(** [str(n)] and [f"{n}"] for an [int]. *)
Definition str_of_int (n : Z) : string := NilZero.string_of_int (Z.to_int n).

(** [sub in s] *)
Fixpoint contains (sub s : string) : bool :=
  String.prefix sub s ||
  match s with
  | EmptyString => false
  | String _ s' => contains sub s'
  end.

(** [xs[i]]: IndexError when [i] is out of range ([None] here). *)
Definition getitem {A : Type} (xs : list A) (i : nat) : option A :=
  nth_error xs i.

End Py.

(** ** Exceptions and results *)

(** The exceptions the handlers meet.  [TimeoutExpired] is
    subprocess.TimeoutExpired, [HTTPException] is FastAPI's, and [Exception]
    stands for an exception of any other class derived from Python's
    Exception (TypeError, FileNotFoundError, IndexError, ...).  The first and
    the last carry the text that [str(e)] gives. *)
Inductive exn : Type :=
| TimeoutExpired (message : string)
| HTTPException (status_code : Z) (detail : string)
| Exception (message : string).

(** [str(e)].  For an HTTPException it is the [__str__] of Starlette's
    class, which FastAPI's inherits:
    [f"{self.status_code}: {self.detail}"]. *)
Definition str (e : exn) : string :=
  match e with
  | TimeoutExpired message => message
  | HTTPException status_code detail =>
      Py.str_of_int status_code ++ ": " ++ detail
  | Exception message => message
  end.

Inductive result (A : Type) : Type :=
| Ok (value : A)
| Raise (e : exn).
Arguments Ok {A} value.
Arguments Raise {A} e.

Definition bind {A B : Type} (c : result A) (k : A -> result B) : result B :=
  match c with
  | Ok v => k v
  | Raise e => Raise e
  end.

(** [try: body  except ...: handler].  Every exception of [exn] derives
    from Python's Exception, HTTPException included, so an [except
    Exception] clause of the handler sees whatever the body raises; what
    the handler raises itself propagates. *)
Definition try_except {A : Type} (body : result A) (handler : exn -> result A)
  : result A :=
  match body with
  | Ok v => Ok v
  | Raise e => handler e
  end.

Declare Scope py_scope.
Delimit Scope py_scope with py.
Notation "x <- c ;; k" := (bind c (fun x => k))
  (at level 61, c at next level, right associativity) : py_scope.
Notation "c ;; k" := (bind c (fun _ => k))
  (at level 61, right associativity) : py_scope.
Local Open Scope py_scope.

(** [if cond: raise e] *)
Definition raise_if (cond : bool) (e : exn) : result unit :=
  if cond then Raise e else Ok tt.

(** An index into a list, raising IndexError out of range. *)
Definition index {A : Type} (xs : list A) (i : nat) : result A :=
  match Py.getitem xs i with
  | Some x => Ok x
  | None => Raise (Exception "list index out of range")
  end.

(** The status code the framework answers with: 200 for a returned value,
    the code of a raised HTTPException, 500 for any other exception. *)
Definition http_status {A : Type} (r : result A) : Z :=
  match r with
  | Ok _ => 200
  | Raise (HTTPException status_code _) => status_code
  | Raise _ => 500
  end.

(** ** Request and response models *)

Module ExtractRequest.
Record t : Type := Build {
  url : string;
  format : option string;
  quality : option string
}.
(** Field defaults of the model. *)
Definition default_format : option string := Some "bestaudio".
Definition default_quality : option string := Some "best".
Definition of_url (u : string) : t := Build u default_format default_quality.
Definition with_quality (q : option string) (r : t) : t :=
  Build (url r) (format r) q.
End ExtractRequest.

Module ExtractResponse.
Record t : Type := Build {
  success : bool;
  url : option string;
  title : option string;
  duration : option Z;
  error : option string
}.
End ExtractResponse.

(** The values held by the dict that /info returns. *)
Inductive pyobj : Type :=
| PyNone
| PyBool (b : bool)
| PyInt (n : Z)
| PyStr (s : string).

(** A dict literal, as its items in order. *)
Definition dict : Type := list (string * pyobj).

(** subprocess.CompletedProcess, with the output captured as text. *)
Record CompletedProcess : Type := {
  returncode : Z;
  stdout : string;
  stderr : string
}.

(** ** The handlers *)

Definition USER_AGENT : string :=
  "Mozilla/5.0 (Windows NT 10.0; Win64; x64) AppleWebKit/537.36 (KHTML, like Gecko) Chrome/120.0.0.0 Safari/537.36".

(** An element of a command list: a [str], or [None] when the request
    carried a null format. *)
Definition arg : Type := option string.

(** The list [cmd] of [extract_audio]. *)
Definition extract_cmd (request : ExtractRequest.t) : list arg :=
  [ Some "yt-dlp";
    Some "--no-playlist";
    Some "--extract-audio";
    Some "--audio-format"; Some "mp3";
    Some "--audio-quality"; Some "0";
    Some "--format"; ExtractRequest.format request;
    Some "--no-warnings";
    Some "--quiet";
    Some "--print"; Some "url";
    Some "--print"; Some "title";
    Some "--print"; Some "duration";
    Some "--user-agent"; Some USER_AGENT;
    Some (ExtractRequest.url request) ].

(** The list [cmd] of [get_video_info]. *)
Definition info_cmd (request : ExtractRequest.t) : list arg :=
  [ Some "yt-dlp";
    Some "--no-playlist";
    Some "--no-warnings";
    Some "--quiet";
    Some "--print"; Some "title";
    Some "--print"; Some "duration";
    Some "--print"; Some "uploader";
    Some "--print"; Some "view_count";
    Some "--user-agent"; Some USER_AGENT;
    Some (ExtractRequest.url request) ].

(** The argument vector of a command list, when every element is a [str]. *)
Fixpoint argv (cmd : list arg) : option (list string) :=
  match cmd with
  | [] => Some []
  | Some a :: cmd' =>
      match argv cmd' with
      | Some v => Some (a :: v)
      | None => None
      end
  | None :: _ => None
  end.

(** [result.stdout.strip().split('\n')] *)
Definition output_lines (out : string) : list string :=
  Py.split Py.LF (Py.strip out).

(** What [subprocess.run(argv, capture_output=True, text=True,
    timeout=seconds)] does for a vector of strings and a bound in seconds:
    it completes, or raises TimeoutExpired when the child outlives the
    bound, or raises something else (the executable is missing, ...). *)
Definition oracle : Type := list string -> Z -> result CompletedProcess.

Section Handlers.

Variable os : oracle.

(** [subprocess.run(cmd, capture_output=True, text=True, timeout=timeout)];
    a [None] in the list is a TypeError before any process starts. *)
Definition subprocess_run (cmd : list arg) (timeout : Z)
  : result CompletedProcess :=
  match argv cmd with
  | Some v => os v timeout
  | None =>
      Raise (Exception "expected str, bytes or os.PathLike object, not NoneType")
  end.
(** X22. A write to the coils or to the holding registers that asks for
    more values than the request carries does not fail with an error: it
    stores the values there are, then panics on the first missing one
    (index out of range). *)
Theorem handlers_panic_on_missing_values :
  forall (h : harnessHandler) (rb : request bool) (rz : request Z),
    (UnitId rb = unitID h -> IsWrite rb = true ->
     Z.of_N (Addr rb) + Z.of_N (Quantity rb) <= len (coils h) ->
     len (Args rb) < Z.of_N (Quantity rb) ->
     HandleCoils h rb =
     (Panicked,
      set_coils
        (firstn (N.to_nat (Addr rb)) (coils h) ++ Args rb
         ++ skipn (N.to_nat (Addr rb) + List.length (Args rb)) (coils h))
        h)) /\
    (UnitId rz = unitID h -> IsWrite rz = true ->
     Z.of_N (Addr rz) + Z.of_N (Quantity rz) <= len (holding h) ->
     len (Args rz) < Z.of_N (Quantity rz) ->
     HandleHoldingRegisters h rz =
     (Panicked,
      set_holding
        (firstn (N.to_nat (Addr rz)) (holding h) ++ Args rz
         ++ skipn (N.to_nat (Addr rz) + List.length (Args rz)) (holding h))
        h)).
Proof.
  intros h rb rz. split; intros Hu Hw Hfit Hargs.
  - unfold HandleCoils. rewrite serve_write by assumption. cbv zeta.
    replace (N.to_nat (Quantity rb) <=? List.length (Args rb))%nat
      with false by (symmetry; apply Nat.leb_gt; unfold len in Hargs; lia).
    rewrite Nat.min_r by (unfold len in Hargs; lia).
    rewrite firstn_all. reflexivity.
  - unfold HandleHoldingRegisters. rewrite serve_write by assumption.
    cbv zeta.
    replace (N.to_nat (Quantity rz) <=? List.length (Args rz))%nat
      with false by (symmetry; apply Nat.leb_gt; unfold len in Hargs; lia).
    rewrite Nat.min_r by (unfold len in Hargs; lia).
    rewrite firstn_all. reflexivity.
Qed.

Lemma handlers_panic_on_missing_values_witness :
  let h := newHarnessHandler x09 in
  let rb := mkRequest x09 1 3 true [true] in
  let rz := mkRequest x09 0 2 true [] in
  (UnitId rb = unitID h /\ IsWrite rb = true /\
   Z.of_N (Addr rb) + Z.of_N (Quantity rb) <= len (coils h) /\
   len (Args rb) < Z.of_N (Quantity rb) /\
   UnitId rz = unitID h /\ IsWrite rz = true /\
   Z.of_N (Addr rz) + Z.of_N (Quantity rz) <= len (holding h) /\
   len (Args rz) < Z.of_N (Quantity rz)) /\
  fst (HandleCoils h rb) = Panicked /\
  coils (snd (HandleCoils h rb)) =
  [true; true; true; true; false; false; true; false] /\
  HandleHoldingRegisters h rz = (Panicked, h).
Proof.
  intros h rb rz.
  assert (U1 : UnitId rb = unitID h) by reflexivity.
  assert (W1 : IsWrite rb = true) by reflexivity.
  assert (F1 : Z.of_N (Addr rb) + Z.of_N (Quantity rb) <= len (coils h))
    by (vm_compute; discriminate).
  assert (A1 : len (Args rb) < Z.of_N (Quantity rb))
    by (vm_compute; reflexivity).
  assert (U2 : UnitId rz = unitID h) by reflexivity.
  assert (W2 : IsWrite rz = true) by reflexivity.
  assert (F2 : Z.of_N (Addr rz) + Z.of_N (Quantity rz) <= len (holding h))
    by (vm_compute; discriminate).
  assert (A2 : len (Args rz) < Z.of_N (Quantity rz))
    by (vm_compute; reflexivity).
  split; [repeat split; assumption|].
  destruct (handlers_panic_on_missing_values h rb rz) as (Tb & Tz).
  rewrite (Tb U1 W1 F1 A1), (Tz U2 W2 F2 A2).
  repeat split; reflexivity.
Defined.

(** ** Requests in a row *)

Lemma wrap64_range (z : Z) : - 2 ^ 63 <= wrap64 z < 2 ^ 63.
Proof.
  unfold wrap64.
  pose proof (Z.mod_pos_bound (z + 2 ^ 63) (2 ^ 64) ltac:(lia)). lia.
Qed.

Lemma new_writes_split (w w' : world) (ev : list event) :
  trace w' = trace w ++ ev ->
  skipn (List.length (trace w)) (trace w') = ev.
Proof.
  intros ->. rewrite skipn_app, Nat.sub_diag, skipn_all. reflexivity.
Qed.

(** X23. A transport that [newASCIITransport] has just made sends its
    first request at once: whatever the speed and the character time, on
    a clock that reads a time after the Unix epoch, and when the
    environment itself takes no time, the frame is written at the time of
    the call. *)
Theorem first_request_is_not_delayed :
  forall (serialCharTime : N -> Z) (speed : N) (timeout : Z) (req : pdu)
         (w : world),
    delays w = [] ->
    deadline_err w = None ->
    0 <= clock w ->
    let at_ := newASCIITransport serialCharTime speed timeout in
    let '(res, at', w') := ExecuteRequest at_ req w in
    exists reads : list event,
      trace w' =
      trace w ++ EvWrite (clock w) (assembleASCIIFrame req) :: reads /\
      Forall (fun e => exists t, e = EvRead t) reads.
Proof.
  intros sct speed tmo req w Hq Hd Hclock at_.
  assert (Hla : lastActivity at_ = zero_time).
  { subst at_. unfold newASCIITransport.
    destruct (19200 <=? (if (speed =? 0)%N then 19200%N else speed))%N;
      reflexivity. }
  assert (Ht35 : t35 at_ < 2 ^ 63).
  { subst at_. unfold newASCIITransport.
    destruct (19200 <=? (if (speed =? 0)%N then 19200%N else speed))%N;
      cbn [set_t35 t35]; unfold dur_div, dur_mul; apply wrap64_range. }
  assert (Hz : zero_time + 2 ^ 63 < 0) by (vm_compute; reflexivity).
  pose proof (ExecuteRequest_writes_at_end_of_silence_core at_ req w Hq Hd
                ltac:(rewrite Hla; lia)) as T.
  destruct (ExecuteRequest at_ req w) as [[res at'] w'].
  replace (Z.max (clock w) (lastActivity at_ + t35 at_)) with (clock w)
    in T by (rewrite Hla; lia).
  exact T.
Qed.

Lemma first_request_is_not_delayed_witness :
  let sct := fun speed : N => 11000000000 / Z.of_N speed in
  let req := mkPdu x01 x03 [x00; x00; x00; x01] in
  let w := mkWorld 1700000000000000000 [] [] None
                   (fun f => (len f, None)) [] in
  (delays w = [] /\ deadline_err w = None /\ 0 <= clock w) /\
  exists reads : list event,
    trace (snd (ExecuteRequest (newASCIITransport sct 9600 300000000) req w))
    = trace w ++ EvWrite (clock w) (assembleASCIIFrame req) :: reads /\
    Forall (fun e => exists t, e = EvRead t) reads.
Proof.
  intros sct req w.
  assert (H1 : delays w = []) by reflexivity.
  assert (H2 : deadline_err w = None) by reflexivity.
  assert (H3 : 0 <= clock w) by (vm_compute; discriminate).
  split; [repeat split; assumption|].
  pose proof (first_request_is_not_delayed sct 9600 300000000 req w
                H1 H2 H3) as T.
  cbv zeta in T.
  destruct (ExecuteRequest (newASCIITransport sct 9600 300000000) req w)
    as [[res at'] w'].
  exact T.
Defined.
(** * The rustdoc sidebar manifest of [chill::path]

    Source: [doc/v0.1.1/chill/path/sidebar-items.js].  The file is one
    JavaScript expression statement: a call of [initSidebarItems] on an
    object literal.  We transcribe that statement into a small syntax of
    JavaScript, read the literal as a finite map from item categories to
    lists of (name, description) pairs, and state the properties of the
    manifest over that map. *)

From Stdlib Require Import Ascii.
From stdpp Require Import gmap strings list sorting.

(** ** JavaScript syntax *)

Module Js.

#[local] Set Warnings "-register-all".

(** Expressions and statements of the fragment.  The manifest itself only
    uses string, array and object literals and one call; the remaining
    constructors are what a script could contain besides. *)
Inductive expr : Type :=
  | EString (s : string)
  | EIdent (x : string)
  | EArray (elems : list expr)
  | EObject (props : list (string * expr))
  | ECall (callee : string) (args : list expr)
  | EFunction (params : list string) (body : list stmt)
with stmt : Type :=
  | SExpr (e : expr)
  | SVar (x : string) (init : expr)
  | SFunction (name : string) (params : list string) (body : list stmt)
  | SIf (cond : expr) (thn els : list stmt)
  | SWhile (cond : expr) (body : list stmt)
  | SReturn (e : expr).
(** ** Further sample runs *)

Lemma GetAirportName_echoes_the_code_witness :
  ∃ name, GetAirportName sample_Res (VStr "BOM") = Ok name ∧
    (name = VStr "BOM" ∨
     (name = at_ (prop sample_Res "A") (VStr "BOM") ∧
      loose_eq name (VStr "") = false ∧ not_null name = true)).
Proof.
  apply (GetAirportName_echoes_the_code sample_Res (VStr "BOM"));
    vm_compute; reflexivity.
Defined.

Lemma names_without_airport_table_witness :
  GetAirportName Res_without_airports (VStr "DEL") = Ok VUndef ∧
  CountryName Res_without_airports (VStr "DEL") = Ok VUndef.
Proof.
  apply (names_without_airport_table Res_without_airports (VStr "DEL")).
  vm_compute; reflexivity.
Defined.

Lemma CountryName_throws_without_country_table_witness :
  CountryName Res_without_countries (VStr "DEL") = Throw TypeError.
Proof.
  apply (CountryName_throws_without_country_table
           Res_without_countries (VStr "DEL"));
    vm_compute; reflexivity.
Defined.

Lemma legacy_table_ignores_the_date_witness :
  let o' := completed (legacy_hand_baggage (λ _, 19800000) fare_seg
                         (sample_leg "12-Sep-2020") ∅) in
  (∀ k, k ≠ "HBU" → k ≠ "HBW" → o' !! k = (∅ : obj) !! k) ∧
  if (1 <? length (split_on "-" "12-Sep-2020"))%nat then
    o' !! "HBU" = Some (VStr "KG") ∧
    o' !! "HBW" =
      Some (VNum (if loose_eq (field fare_seg "EID") (VNum 31) then 5 else 7))
  else o' = ∅.
Proof.
  apply (legacy_table_ignores_the_date (λ _, 19800000) fare_seg
           (sample_leg "12-Sep-2020") "12-Sep-2020" ∅);
    vm_compute; reflexivity.
Defined.

Lemma legacy_table_needs_a_string_witness :
  legacy_hand_baggage (λ _, 19800000) fare_seg (object [("DDT", VNum 12)]) ∅
    = Throw TypeError.
Proof.
  apply (legacy_table_needs_a_string (λ _, 19800000) fare_seg
           (object [("DDT", VNum 12)]) ∅).
  intros DDT. vm_compute. discriminate.
Defined.

Lemma leg_fare_class_and_layover_witness :
  prop (out_leg (returned (sample_call flat_seg)) 0 1) "fareCls"
    = at_ (prop plain_bound "lFC") (VNum (Z.of_nat 1)) ∧
  prop (out_leg (returned (sample_call flat_seg)) 0 1) "LyOvr" =
    if (0 <? 1)%nat && not_null (prop plain_bound "LLOV")
    then at_ (prop plain_bound "LLOV") (VNum (Z.of_nat 1 - 1))
    else prop (raw_leg sample_Res plain_bound 1) "LOV".
Proof.
  eapply (leg_fare_class_and_layover _ _ _ _ _ _ _ _ _ _ _ _
            flat_seg _ _ [plain_bound] 0%nat plain_bound
            [VStr "K1"; VStr "K2"] 1%nat);
    first [exact flat_run | vm_compute; reflexivity | vm_compute; lia].
Defined.

Lemma leg_provider_code_tiers_witness :
  prop (out_leg (returned (sample_call fare_seg)) 0 0) "ProviderCode" =
    if has_fare_keys fare_bound (VNum 0) then
      if fare_keys_cover fare_seg fare_bound (VNum 0) 0
      then at_ (at_ (prop fare_bound "dctBKKY") (fare_key fare_seg (VNum 0)))
               (VNum (Z.of_nat 0))
      else VStr ""
    else if not_null (prop fare_bound "BkKY")
         then at_ (prop fare_bound "BkKY") (VNum (Z.of_nat 0))
         else prop (raw_leg sample_Res fare_bound 0) "ProviderCode".
Proof.
  eapply (leg_provider_code_tiers _ _ _ _ _ _ _ _ _ _ _ _
            fare_seg _ _ [fare_bound] 0%nat fare_bound [VStr "K1"] 0%nat);
    first [exact fare_run | vm_compute; reflexivity | vm_compute; lia].
Defined.

Lemma leg_places_and_carrier_witness :
  let fleg := raw_leg sample_Res plain_bound 0 in
  let leg := out_leg (returned (sample_call flat_seg)) 0 0 in
  (∀ code place_, (code, place_) ∈ [("OG", "org"); ("DT", "dest")] →
     ∃ name country,
       GetAirportName sample_Res (prop fleg code) = Ok name ∧
       CountryName sample_Res (prop fleg code) = Ok country ∧
       prop leg place_ =
         VStr (to_string (prop fleg code) +:+ "|" +:+ to_string name
               +:+ "|" +:+ to_string country)) ∧
  GetAirLineName sample_Res (prop fleg "AC") = Ok (prop leg "airName") ∧
  prop leg "depDT" = prop fleg "DDT".
Proof.
  eapply (leg_places_and_carrier _ _ _ _ _ _ _ _ _ _ _ _
            flat_seg _ _ [plain_bound] 0%nat plain_bound
            [VStr "K1"; VStr "K2"] 0%nat);
    first [exact flat_run | vm_compute; reflexivity | vm_compute; lia].
Defined.
(** *** 5. Rate limiting *)

(** [current_time] is the value [time.time()] returns in this call. *)
Definition check_url_rate_limit (self : HeuristicValidator) (current_time : Z)
           (url : string) : (bool * option string) * HeuristicValidator :=
  match urlparse url with
  | inl _ => ((false, Some "Cannot parse domain from URL"), self)
  | inr parsed =>
      let domain := netloc parsed in
      let window_start := current_time - url_call_window_seconds (config self) in
      (* Clean old entries *)
      let kept := filter (fun t => window_start < t)
                         (default [] (url_call_tracker self !! domain)) in
      let tracker := <[domain := kept]> (url_call_tracker self) in
      (* Check limit *)
      let call_count := Z.of_nat (length kept) in
      if call_count >=? max_url_calls_per_domain (config self) then
        ((false,
          Some ("Rate limit exceeded for " +:+ domain +:+ ": "
                +:+ pretty call_count +:+ " calls in "
                +:+ pretty (url_call_window_seconds (config self)) +:+ "s (max: "
                +:+ pretty (max_url_calls_per_domain (config self)) +:+ ")")),
         set_tracker self tracker)
      else
        (* Record this call *)
        ((true, None),
         set_tracker self (<[domain := kept ++ [current_time]]> tracker))
  end.

(** *** 6. Timeout configuration *)

Definition get_timeout_config (self : HeuristicValidator) : Z :=
  request_timeout_seconds (config self).

(** *** 7. File input validation *)

(** The inner loop over the blocked prefixes for one path;
    [path.lower()] raises on a path that is not a string. *)
Fixpoint scan_blocked (path : PyVal) (blocked : list string)
  : Res (option string) :=
  match blocked with
  | [] => Ok None
  | b :: rest =>
      match path with
      | VStr p =>
          if contains (lower b) (lower p) then Ok (Some b)
          else scan_blocked path rest
      | _ => Raised (mkExn AttributeError
                      ("'" +:+ type_name path
                       +:+ "' object has no attribute 'lower'"))
      end
  end.

Fixpoint scan_paths (cfg : HeuristicConfig) (paths : list PyVal)
  : Res (bool * option string) :=
  match paths with
  | [] => Ok (true, None)
  | p :: rest =>
      hit <- scan_blocked p (blocked_file_operations cfg) ;;
      match hit with
      | Some b => Ok (false, Some ("Access to " +:+ b +:+ " is blocked for security"))
      | None => scan_paths cfg rest
      end
  end.

Definition validate_file_inputs (cfg : HeuristicConfig) (file_paths : list PyVal)
  : Res (bool * option string) :=
  let n := Z.of_nat (length file_paths) in
  if n >? max_files_per_call cfg then
    Ok (false, Some ("Too many files: " +:+ pretty n +:+ " (max: "
                     +:+ pretty (max_files_per_call cfg) +:+ ")"))
  else scan_paths cfg file_paths.

End Validators.

Section Patterns.
Import PyStr Re.

(** *** 8. Dangerous command detection *)

Definition execution_markers : list string :=
  ["subprocess."; "os.system("; "os.popen("; "exec("; "eval("].

(** [stripped.startswith('#')] for [stripped = line.strip()] *)
Definition is_comment (line : string) : bool := startswith "#" (strip line).

(** [any(keyword in stripped for keyword in [...])] *)
Definition has_marker (stripped : string) : bool :=
  existsb (fun keyword => contains keyword stripped) execution_markers.

(** The loop that collects [code_lines]. *)
Fixpoint code_lines (lines : list string) : list string :=
  match lines with
  | [] => []
  | line :: rest =>
      let stripped := strip line in
      if startswith "#" stripped then code_lines rest
      else if has_marker stripped then stripped :: code_lines rest
      else code_lines rest
  end.

Definition command_patterns : list regex :=
  [ (* rm\s+-[rf]{1,2}\s+/ *)
    seqs [lit "rm"; plus space; chr "-"; one_of "rf"; opt (one_of "rf");
          plus space; chr "/"];
    (* >\s*/dev/sd[a-z] *)
    seqs [chr ">"; Star space; lit "/dev/sd"; Chr is_lower_az];
    (* dd\s+if=.*of=/dev/ *)
    seqs [lit "dd"; plus space; lit "if="; Star dot; lit "of=/dev/"];
    (* mkfs\. *)
    lit "mkfs.";
    (* :()\{.*\|.*&\};: *)
    seqs [chr ":"; Eps; chr "{"; Star dot; chr "|"; Star dot; lit "&};:"] ].

Definition validate_command_safety (cfg : HeuristicConfig) (command : PyVal)
  : bool * option string :=
  match command with
  | VStr command =>
      let lines := split_lines command in
      let command_code := join (String newline EmptyString) (code_lines lines) in
      if negb (nonempty command_code) then (true, None)
      else
        match find (fun blocked_cmd => contains (lower blocked_cmd) (lower command_code))
                   (blocked_commands cfg) with
        | Some blocked_cmd =>
            (false, Some ("Dangerous command detected: '" +:+ blocked_cmd +:+ "'"))
        | None =>
            if existsb (fun pattern => search pattern (lower command_code))
                       command_patterns
            then (false, Some "Dangerous command pattern detected")
            else (true, None)
        end
  | _ => (false, Some "Command is not a string")
  end.

(** *** 9. Tool registry validation *)

Definition validate_tool_exists (tool_name : string) (available_tools : list string)
  : bool * option string :=
  if negb (mem tool_name available_tools) then
    (false, Some ("Tool '" +:+ tool_name +:+ "' not found in registry. "
                  +:+ "Available tools: " +:+ join ", " (take 5 available_tools)
                  +:+ "..."))
  else (true, None).

(** *** 10. Plan validation *)

(** [\bNAME\b] *)
Definition word_pattern (name : string) : regex := seqs [WordB; lit name; WordB].
(** [\bNAME\s*\(] *)
Definition call_pattern (name : string) : regex :=
  seqs [WordB; lit name; Star space; chr "("].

» **Task to complete**
Please find all lines of the entries that hold the string "negb" and copy them.

» **Exercise solution**
      if negb (nonempty command_code) then (true, None)
  if negb (mem tool_name available_tools) then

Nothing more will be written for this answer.